EU OFFICIALS ON CHILD PROTECTION. European Commission Delegation to Bucharest chief Fokion Fotiadis said on 2 May that the reform of the Romanian child protection system is on the right track, but that reducing the number of children raised in orphanages depends on improving living standards, Mediafax reported. He added that the Romanian government has made the necessary juridical modifications and now also has the money to implement the reform. Fotiadis said the reform should concentrate on reducing the number of children raised in orphanages and prevent any more children being accepted into these institutions. Baroness Nicholson on 2 May said that the Declaration on Children's Rights ratified by Romania has not been successfully applied due to "significant translation errors," adding that the problem of children's rights has to remain a priority for the government and has to be assumed by the entire Romanian society. ("RFE/RL Newsline," 4 May)

RUSSIA
RICHEST 10 PERCENT RECEIVE ONE-THIRD OF INCOME. The wealthiest 10 percent of the population in Russia received 33.3 percent of all incomes in the first quarter of 2001, while the poorest tenth received 2.4 percent of all incomes during the same period, Interfax reported on 3 May. ("RFE/RL Newsline," 4 May)

EXPERT SAYS REAL UNEMPLOYMENT AT 10 PERCENT. Economist Tatyana Maleva said on Ekho Moskvy on 2 May that real unemployment in Russia is now approximately 10 percent of the workforce, five times more than the Russian government reports. ("RFE/RL Newsline," 4 May)

EDUCATIONAL REFORMS SEEN HARDENING SOCIAL DIVISIONS. Both declining government support for public education and the rise of private schools and payments for higher education are seriously reducing social mobility in Russia and threatening the country's future, according to an article in "Nezavisimaya gazeta" on 4 May. Graduates of elite private schools overwhelmingly go on to university, the article notes, but fewer than 10 percent of graduates of ordinary public schools do -- despite the fact that surveys show that many of these graduates want to do so. ("RFE/RL Newsline," 7 May)

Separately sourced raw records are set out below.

(* ===== verification/UtxoFlow.v ===== *)
(** A view that is carried from block to block: committing it, and loading the inputs of a block
    into it.  [FetchInputUtxos] puts the outputs of earlier transactions of the block into the
    view before the block is connected, so that the view is ahead of the set it stands for;
    connecting and disconnecting come to the right set all the same. *)

From stdpp Require Import gmap fin_maps.
From S2P Require Import Prelude Big WireEncoding WireTx Chainhash WireHeader WireMsg Script Standard Compress Utxo UtxoSet ChainStore StoreFacts StoreUtxo StoreReorg.

(** * Committing a view *)

Lemma flag_bit e k : 0 <= k -> (Z.land e (2 ^ k) =? 2 ^ k) = Z.testbit e k.
Proof.
  intros Hk. destruct (Z.testbit e k) eqn:Eb.
  - apply Z.eqb_eq, Z.bits_inj'. intros n Hn. rewrite Z.land_spec, Z.pow2_bits_eqb by lia. destruct (Z.eqb_spec k n) as [->|]; [by rewrite Eb|apply andb_false_r].
  - apply Z.eqb_neq. intros E. apply (f_equal (fun z => Z.testbit z k)) in E. rewrite Z.land_spec, Z.pow2_bits_true, Eb in E by lia. done.
Qed.

Lemma commit_flags e : let e' := with_flags e (Z.lxor (packedFlags e) tfModified) in
  IsSpent e' = IsSpent e /\ Entry_IsCoinBase e' = Entry_IsCoinBase e.
Proof.
  intros e'. unfold IsSpent, Entry_IsCoinBase, e', with_flags. cbn [packedFlags].
  rewrite (flag_bit _ 1), (flag_bit _ 0), (flag_bit _ 1), (flag_bit _ 0), !Z.lxor_spec by lia. cbn. by rewrite !xorb_false_r.
Qed.

(** A view that was written is committed: it is coherent with what the database stores now, and
    adds nothing to it. *)
Lemma commit_coherent U view : coherent U view -> coherent (utxos U view) (Commit view) /\ utxos (utxos U view) (Commit view) = utxos U view.
Proof.
  intros Hc.
  assert (Hl : forall o e, entries (Commit view) !! o = Some e -> exists e0, entries view !! o = Some (Some e0) /\
    e = Some (with_flags e0 (Z.lxor (packedFlags e0) tfModified))).
  { intros o e. unfold Commit, set_entries. cbn [entries]. rewrite lookup_omap. destruct (entries view !! o) as [[e0|]|]; cbn; [|done..].
    unfold commit_entry. destruct (isModified e0 && IsSpent e0); [done|]. intros [= <-]. by exists e0. }
  assert (Hcoin : forall e0, coin_of (Some (with_flags e0 (Z.lxor (packedFlags e0) tfModified))) = coin_of (Some e0)).
  { intros e0. destruct (commit_flags e0) as [E1 E2]. unfold coin_of. rewrite E1. destruct (IsSpent e0); [done|]. f_equal. unfold stxo_of. by rewrite E2. }
  split.
  - intros o e He. destruct (Hl o e He) as (e0 & H0 & ->). pose proof (Hc o _ H0) as (Ho & Hs & _). split; [done|]. destruct (commit_flags e0) as [E1 E2]. split.
    + rewrite E1. intros Hsp. specialize (Hs Hsp). unfold stxo_of in *. by rewrite E2.
    + intros _. by rewrite Hcoin, utxos_lookup, H0.
  - apply map_eq. intros o. rewrite (utxos_lookup _ (Commit view)). destruct (entries (Commit view) !! o) as [e|] eqn:He; [|done].
    destruct (Hl o e He) as (e0 & H0 & ->). by rewrite Hcoin, utxos_lookup, H0.
Qed.

Section flow.
Context `{HashFunction} `{NetText} `{RandomId}.
Context (height : Z).

(** * Outputs that are there too early *)

(** The coins of a transaction. *)
Definition created (tx : MsgTx) : utxo_set := add_coins (TxHash tx) (IsCoinBase tx) height 0 (Tx_TxOut tx) ∅.

Lemma add_coins_union (hash : bytes) (cb : bool) outs : forall i (U : utxo_set), add_coins hash cb height i outs U = add_coins hash cb height i outs ∅ ∪ U.
Proof.
  induction outs as [|out outs IH]; intros i U; cbn [add_coins]; [by rewrite (left_id_L ∅ (∪))|].
  destruct (IsUnspendable (PkScript out)); [apply IH|].
  rewrite IH, (IH _ (<[_ := _]> ∅)), <-(assoc_L (∪)). f_equal. by rewrite <-insert_union_l, (left_id_L ∅ (∪)).
Qed.

Lemma add_coins_key (hash : bytes) (cb : bool) outs (o : OutPoint) : forall i, is_Some (add_coins hash cb height i outs ∅ !! o) <-> o ∈ out_points hash i outs.
Proof.
  induction outs as [|out outs IH]; intros i; cbn [add_coins out_points]; [rewrite lookup_empty, elem_of_nil; split; [by intros [? ?]|done]|].
  rewrite add_coins_union, elem_of_app, <-IH. destruct (IsUnspendable (PkScript out)).
  - rewrite (right_id_L ∅ (∪)), elem_of_nil. tauto.
  - rewrite insert_empty, list_elem_of_singleton. rewrite lookup_union_is_Some, lookup_singleton_is_Some. split; [intros [?|<-]; tauto|intros [->|?]; tauto].
Qed.

Lemma out_points_hash (hash : bytes) outs (o : OutPoint) : forall i, o ∈ out_points hash i outs -> Op_Hash o = hash /\ exists j, o = outpoint hash j.
Proof.
  induction outs as [|out outs IH]; intros i; cbn [out_points]; [by rewrite elem_of_nil|]. rewrite elem_of_app. intros [Ho|Ho]; [|by eapply IH].
  destruct (IsUnspendable _); [by apply elem_of_nil in Ho|]. apply list_elem_of_singleton in Ho as ->. split; [done|by exists i].
Qed.

Definition outs_of (tx : MsgTx) : list OutPoint := out_points (TxHash tx) 0 (Tx_TxOut tx).

Lemma created_key tx o : is_Some (created tx !! o) <-> o ∈ outs_of tx.
Proof. apply add_coins_key. Qed.

Lemma apply_tx_lookup tx U o : apply_tx height tx U !! o =
  match created tx !! o with
  | Some c => Some c
  | None => if negb (IsCoinBase tx) && bool_decide (o ∈ map PreviousOutPoint (Tx_TxIn tx)) then None else U !! o
  end.
Proof.
  unfold apply_tx. rewrite add_coins_union. fold (created tx). rewrite lookup_union. destruct (created tx !! o) as [c|]; [by rewrite union_Some_l|].
  rewrite (left_id_L None (∪)). destruct (IsCoinBase tx); [done|]. rewrite remove_ins_lookup. cbn [negb andb].
  destruct (decide _) as [Hi|Hi]; [by rewrite bool_decide_eq_true_2|by rewrite bool_decide_eq_false_2].
Qed.

(** [V] has the coins of [S], but those of the transactions [txs] may be there already. *)
Definition ahead (txs : list MsgTx) (V S : utxo_set) : Prop :=
  forall o, V !! o = S !! o \/ exists tx, tx ∈ txs /\ o ∈ outs_of tx /\ V !! o = created tx !! o.

(** No coin of [S] comes from a transaction with one of their hashes. *)
Definition unused (txs : list MsgTx) (S : utxo_set) : Prop := forall tx o, tx ∈ txs -> Op_Hash o = TxHash tx -> S !! o = None.

Lemma ahead_refl txs S : ahead txs S S.
Proof. intros o. by left. Qed.

Lemma ahead_nil V S : ahead [] V S -> V = S.
Proof. intros Ha. apply map_eq. intros o. destruct (Ha o) as [E|(tx & Hi & _)]; [done|by apply elem_of_nil in Hi]. Qed.

(** On coins of [S] both agree. *)
Lemma ahead_coin txs V S o c : ahead txs V S -> unused txs S -> S !! o = Some c -> V !! o = Some c.
Proof.
  intros Ha Hu Hc. destruct (Ha o) as [->|(tx & Hi & Ho & _)]; [done|]. apply out_points_hash in Ho as [Ho _].
  by rewrite (Hu tx o Hi Ho) in Hc.
Qed.

Lemma ahead_inputs tx txs V S : ahead txs V S -> unused txs S -> inputs_unspent tx S ->
  inputs_unspent tx V /\ spent_coins tx V = spent_coins tx S.
Proof.
  intros Ha Hu Hi. unfold spent_coins. destruct (IsCoinBase tx) eqn:Ec; [split; [|done]; unfold inputs_unspent; by rewrite Ec|].
  destruct (Hi Ec) as [Hn Hs]. split; [intros _; split; [done|]; eapply Forall_impl; [exact Hs|]; intros ti [c Hc]; exists c; by eapply ahead_coin|].
  clear Hi Hn. induction Hs as [|ti ins [c Hc] Hs IH]; [done|]. cbn. rewrite Hc, (ahead_coin txs V S _ c) by done. cbn. by rewrite IH.
Qed.

Lemma ahead_step tx txs V S : ahead (tx :: txs) V S -> ahead txs (apply_tx height tx V) (apply_tx height tx S).
Proof.
  intros Ha o. rewrite !apply_tx_lookup. destruct (created tx !! o) as [c|] eqn:Ec; [by left|].
  destruct (negb _ && _); [by left|]. destruct (Ha o) as [E|(tx' & [->|Hi]%elem_of_cons & Ho & E)]; [by left| |right; by exists tx'].
  apply created_key in Ho as [c Hc]. by rewrite Ec in Hc.
Qed.

Lemma unused_step tx txs S : unused (tx :: txs) S -> TxHash tx ∉ map TxHash txs -> unused txs (apply_tx height tx S).
Proof.
  intros Hu Hn tx' o Hi Ho. rewrite apply_tx_lookup. destruct (created tx !! o) as [c|] eqn:Ec.
  - assert (Hk : o ∈ outs_of tx) by (apply created_key; by exists c). apply out_points_hash in Hk as [Hk _]. destruct Hn.
    rewrite <-Hk, Ho. apply list_elem_of_In, in_map, list_elem_of_In. done.
  - destruct (negb _ && _); [done|]. apply (Hu tx' o); [by right|done].
Qed.

(** ** Connecting *)

Lemma connect_ahead U txs : forall view l view' st S, NoDup (map TxHash txs) -> unused txs S -> valid_txs height txs S ->
  ahead txs (utxos U view) S -> connect_txs height txs view (Some l) = Ok (view', st) ->
  utxos U view' = apply_txs height txs S /\ st = Some (l ++ all_spent height txs S).
Proof.
  induction txs as [|tx txs IH]; intros view l view' st S Hn Hu Hv Ha; cbn [connect_txs].
  - intros [= <- <-]. rewrite app_nil_r. split; [by apply ahead_nil|done].
  - cbn [map] in Hn. apply NoDup_cons in Hn as [Hn1 Hn]. destruct Hv as (Hs & [Hi _] & _ & Hv).
    destruct (ahead_inputs tx (tx :: txs) (utxos U view) S Ha Hu Hi) as [Hi' Esp].
    destruct (ConnectTransaction _ _ _ _) as [[v st1]| |] eqn:Ec; cbn; [|done..].
    apply (connect_coins U) in Ec as [Ev ->]; [|done..]. intros E. rewrite Esp in E.
    apply (IH _ _ _ _ (apply_tx height tx S)) in E as [-> ->]; [|done|by apply unused_step|done|rewrite Ev; by apply ahead_step].
    split; [done|]. by rewrite app_assoc.
Qed.

(** ** Disconnecting *)

(** [V] has the coins of [S] except at some outputs. *)
Definition agree_off (X : list OutPoint) (V S : utxo_set) : Prop := forall o, o ∉ X -> V !! o = S !! o.

Definition outs_of_all (txs : list MsgTx) : list OutPoint := concat (map outs_of txs).

Lemma outs_of_all_in txs o : o ∈ outs_of_all txs <-> exists tx, tx ∈ txs /\ o ∈ outs_of tx.
Proof.
  unfold outs_of_all. rewrite list_elem_of_In, in_concat. split.
  - intros (x & Hx & Ho). apply in_map_iff in Hx as (tx & <- & Hi). exists tx. by rewrite !list_elem_of_In.
  - intros (tx & Hi & Ho). exists (outs_of tx). rewrite !list_elem_of_In in *. split; [by apply in_map|done].
Qed.

Lemma ahead_agree txs V S : ahead txs V S -> agree_off (outs_of_all txs) V S.
Proof. intros Ha o Ho. destruct (Ha o) as [E|(tx & Hi & Hj & _)]; [done|]. destruct Ho. apply outs_of_all_in. by exists tx. Qed.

LOW SALARIES MAY LEAD NUCLEAR SCIENTISTS TO WORK ABROAD. A study prepared by Valentin Tikhonov for the Carnegie Endowment for International Peace that was released this week said that nuclear and missile scientists now earn so little from their regular jobs that they must take part-time positions and that many might consider either selling nuclear materials in their possession to foreign governments or hiring themselves out to those governments, AP reported on 1 May. Such a "brain drain," the study concludes, could lead to the proliferation of nuclear and missile technologies. ("RFE/RL Newsline," 4 May)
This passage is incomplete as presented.